*Directions*: Locate every line in the records below that contains the word "bool", and copy each one.

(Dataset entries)
(* ===== verification/GoText.v ===== *)
(** Text as Go sees it: a string is a sequence of bytes that is read as UTF-8.
The parts of unicode/utf8, strings and strconv the connector uses. *)

From Stdlib Require Export Strings.Ascii.
From Stdlib Require Import DecimalString DecimalFacts DecimalZ DecimalN.
From S2P Require Import Prelude.
Local Open Scope Z_scope.

(** * Bytes of strings *)

Definition code (c : ascii) : Z := Z.of_N (Ascii.N_of_ascii c).
Definition chr (z : Z) : ascii := Ascii.ascii_of_N (Z.to_N (z mod 256)).
Definition in_range (lo hi : Z) (c : ascii) : bool := (lo <=? code c) && (code c <=? hi).

Fixpoint str_all (p : ascii -> bool) (s : string) : bool :=
  match s with
  | EmptyString => true
  | String c s' => p c && str_all p s'
  end.

Definition str_len (s : string) : Z := Z.of_nat (String.length s).

(** * UTF-8 *)

Definition cont (c : ascii) : bool := in_range 128 191 c.

(** The number of bytes of the well-formed sequence a string starts with; [O]
if it starts with none. *)
Definition utf8_width (s : string) : nat :=
  match s with
  | EmptyString => 0
  | String a s1 =>
      if (code a <? 128)%Z then 1 else
      match s1 with
      | EmptyString => 0
      | String b s2 =>
          if in_range 194 223 a then (if cont b then 2 else 0) else
          match s2 with
          | EmptyString => 0
          | String c s3 =>
              if (code a =? 224)%Z then (if in_range 160 191 b && cont c then 3 else 0) else
              if in_range 225 236 a then (if cont b && cont c then 3 else 0) else
              if (code a =? 237)%Z then (if in_range 128 159 b && cont c then 3 else 0) else
              if in_range 238 239 a then (if cont b && cont c then 3 else 0) else
              match s3 with
              | EmptyString => 0
              | String d _ =>
                  if (code a =? 240)%Z then (if in_range 144 191 b && cont c && cont d then 4 else 0) else
                  if in_range 241 243 a then (if cont b && cont c && cont d then 4 else 0) else
                  if (code a =? 244)%Z then (if in_range 128 143 b && cont c && cont d then 4 else 0) else
                  0
              end
          end
      end
  end%nat.

Definition rune_error : Z := 65533.

(** [utf8.DecodeRuneInString]: the rune and its width, the error rune and 1
for a byte that starts no well-formed sequence. *)
Definition decode_rune (s : string) : Z * nat :=
  match utf8_width s, s with
  | 1%nat, String a _ => (code a, 1%nat)
  | 2%nat, String a (String b _) => (code a mod 32 * 64 + code b mod 64, 2%nat)
  | 3%nat, String a (String b (String c _)) =>
      (code a mod 16 * 4096 + code b mod 64 * 64 + code c mod 64, 3%nat)
  | 4%nat, String a (String b (String c (String d _))) =>
      (code a mod 8 * 262144 + code b mod 64 * 4096 + code c mod 64 * 64 + code d mod 64, 4%nat)
  | _, _ => (rune_error, 1%nat)
  end.

Fixpoint str_drop (n : nat) (s : string) : string :=
  match n, s with
  | S n', String _ s' => str_drop n' s'
  | _, _ => s
  end.

Fixpoint str_take (n : nat) (s : string) : string :=
  match n, s with
  | S n', String c s' => String c (str_take n' s')
  | _, _ => EmptyString
  end.

(** [[]rune(s)]. Every rune takes at least one byte, so the length of the
string bounds the number of steps. *)
Fixpoint runes_aux (fuel : nat) (s : string) : list Z :=
  match fuel, s with
  | S n, String _ _ => let '(r, w) := decode_rune s in r :: runes_aux n (str_drop w s)
  | _, _ => []
  end.
Definition runes (s : string) : list Z := runes_aux (String.length s) s.

(** [utf8.EncodeRune]: surrogates and values out of range give the error rune. *)
Definition encode_rune (r : Z) : string :=
  let enc2 := fun r => String (chr (192 + r / 64)) (String (chr (128 + r mod 64)) "") in
  let enc3 := fun r => String (chr (224 + r / 4096))
    (String (chr (128 + r / 64 mod 64)) (String (chr (128 + r mod 64)) "")) in
  if (0 <=? r) && (r <? 128) then String (chr r) ""
  else if (128 <=? r) && (r <? 2048) then enc2 r
  else if (2048 <=? r) && (r <? 65536) && negb ((55296 <=? r) && (r <? 57344)) then enc3 r
  else if (65536 <=? r) && (r <=? 1114111) then
    String (chr (240 + r / 262144)) (String (chr (128 + r / 4096 mod 64))
      (String (chr (128 + r / 64 mod 64)) (String (chr (128 + r mod 64)) "")))
  else enc3 rune_error.

(** [string(rs)] for a slice of runes. *)
Definition string_of_runes (rs : list Z) : string :=
  foldr (fun r s => String.append (encode_rune r) s) "" rs.

(** Well-formed UTF-8 strings. *)
Fixpoint utf8_valid_aux (fuel : nat) (s : string) : bool :=
  match s, fuel with
  | EmptyString, _ => true
  | _, O => false
  | String _ _, S n =>
      match utf8_width s with O => false | w => utf8_valid_aux n (str_drop w s) end
  end.
Definition utf8_valid (s : string) : bool := utf8_valid_aux (String.length s) s.

Definition is_ascii (s : string) : bool := str_all (fun c => code c <? 128) s.

(** * package strings *)

Fixpoint str_prefix (p s : string) : bool :=
  match p, s with
  | EmptyString, _ => true
  | String a p', String b s' => (code a =? code b) && str_prefix p' s'
  | _, _ => false
  end.

(** [strings.Index] *)
Fixpoint strings_Index (s sub : string) : Z :=
  if str_prefix sub s then 0 else
  match s with
  | EmptyString => -1
  | String _ s' => let i := strings_Index s' sub in if i =? -1 then -1 else 1 + i
  end.

(** [strings.LastIndex] *)
Fixpoint strings_LastIndex (s sub : string) : Z :=
  match s with
  | EmptyString => if str_prefix sub s then 0 else -1
  | String _ s' =>
      let i := strings_LastIndex s' sub in
      if i =? -1 then (if str_prefix sub s then 0 else -1) else 1 + i
  end.

(** * package strconv *)

(** [strconv.FormatInt(z, 10)], [strconv.FormatUint(z, 10)] *)
Definition format_int (z : Z) : string := NilZero.string_of_int (Z.to_int z).

(** The integer a run of decimal digits with an optional minus sign denotes. *)
Definition parse_int (s : string) : option Z := option_map Z.of_int (NilZero.int_of_string s).

#[global] Arguments String.append : simpl nomatch.
#[global] Arguments code : simpl never.
#[global] Arguments chr : simpl never.

(** * Lemmas *)

Lemma code_range c : 0 <= code c < 256.
Proof. unfold code. destruct c as [[] [] [] [] [] [] [] []]; cbn; lia. Qed.

Lemma code_chr z : code (chr z) = z mod 256.
Proof.
  unfold code, chr. pose proof (Z.mod_pos_bound z 256 ltac:(lia)).
  rewrite Ascii.N_ascii_embedding; lia.
Qed.

Lemma chr_code c : chr (code c) = c.
Proof. by destruct c as [[] [] [] [] [] [] [] []]. Qed.

Lemma code_inj a b : code a = code b -> a = b.
Proof. intros H. by rewrite <-(chr_code a), <-(chr_code b), H. Qed.

Lemma str_prefix_refl_app p s : str_prefix p (String.append p s) = true.
Proof.
  induction p as [|c p IH]; [by destruct s|]. cbn [str_prefix String.append].
  by rewrite Z.eqb_refl.
Qed.

Lemma str_app_nil s : String.append s "" = s.
Proof. induction s as [|c s IH]; cbn; [done|]. by rewrite IH. Qed.

Lemma str_app_assoc s t u : String.append (String.append s t) u = String.append s (String.append t u).
Proof. induction s as [|c s IH]; cbn; [done|]. by rewrite IH. Qed.

Lemma str_length_app s t : String.length (String.append s t) = (String.length s + String.length t)%nat.
Proof. induction s as [|c s IH]; cbn; [done|]. by rewrite IH. Qed.

Lemma str_take_drop n s : String.append (str_take n s) (str_drop n s) = s.
Proof. revert s. induction n as [|n IH]; intros [|c s]; cbn; [done..|]. by rewrite IH. Qed.

Lemma str_length_drop n s : String.length (str_drop n s) = (String.length s - n)%nat.
Proof. revert s. induction n as [|n IH]; intros [|c s]; cbn; [done..|]. apply IH. Qed.

Lemma str_drop_length_app s t : str_drop (String.length s) (String.append s t) = t.
Proof. induction s as [|c s IH]; [by destruct t|]. apply IH. Qed.

Lemma parse_format_int z : parse_int (format_int z) = Some z.
Proof.
  unfold parse_int, format_int. rewrite NilZero.isi; cbn.
  - by rewrite DecimalZ.of_to.
  - destruct z; [done|..]; cbn; intros [= H];
      by apply (DecimalPos.Unsigned.to_uint_nonnil p).
  - destruct z; [done|..]; cbn; intros [= H];
      by apply (DecimalPos.Unsigned.to_uint_nonnil p).
Qed.

(** On ASCII text runes are bytes. *)
Lemma decode_rune_ascii c s : code c < 128 -> decode_rune (String c s) = (code c, 1%nat).
Proof. intros H. unfold decode_rune, utf8_width. by replace (code c <? 128) with true by lia. Qed.

Lemma encode_rune_ascii c : code c < 128 -> encode_rune (code c) = String c "".
Proof.
  intros H. pose proof (code_range c). unfold encode_rune.
  replace ((0 <=? code c) && (code c <? 128)) with true by lia. by rewrite chr_code.
Qed.

Lemma runes_ascii s : is_ascii s = true -> runes s = map code (String.list_ascii_of_string s).
Proof.
  unfold runes. induction s as [|c s IH]; [done|]. cbn [is_ascii str_all].
  intros [Hc Hs]%andb_prop. cbn [String.length runes_aux].
  rewrite decode_rune_ascii by lia. cbn. by rewrite IH.
Qed.

Lemma strings_LastIndex_bound s sub :
  sub <> "" -> -1 <= strings_LastIndex s sub < str_len s \/ strings_LastIndex s sub = -1.
Proof.
  intros Hsub. unfold str_len. induction s as [|c s IH]; cbn [strings_LastIndex].
  - destruct sub; [done|]. by right.
  - cbn [String.length]. destruct (strings_LastIndex s sub =? -1) eqn:E; [|lia].
    destruct (str_prefix sub (String c s)); [left|by right]. lia.
Qed.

*Answer section*:
Definition in_range (lo hi : Z) (c : ascii) : bool := (lo <=? code c) && (code c <=? hi).
Fixpoint str_all (p : ascii -> bool) (s : string) : bool :=
Definition cont (c : ascii) : bool := in_range 128 191 c.
Fixpoint utf8_valid_aux (fuel : nat) (s : string) : bool :=
Definition utf8_valid (s : string) : bool := utf8_valid_aux (String.length s) s.
Definition is_ascii (s : string) : bool := str_all (fun c => code c <? 128) s.
Fixpoint str_prefix (p s : string) : bool :=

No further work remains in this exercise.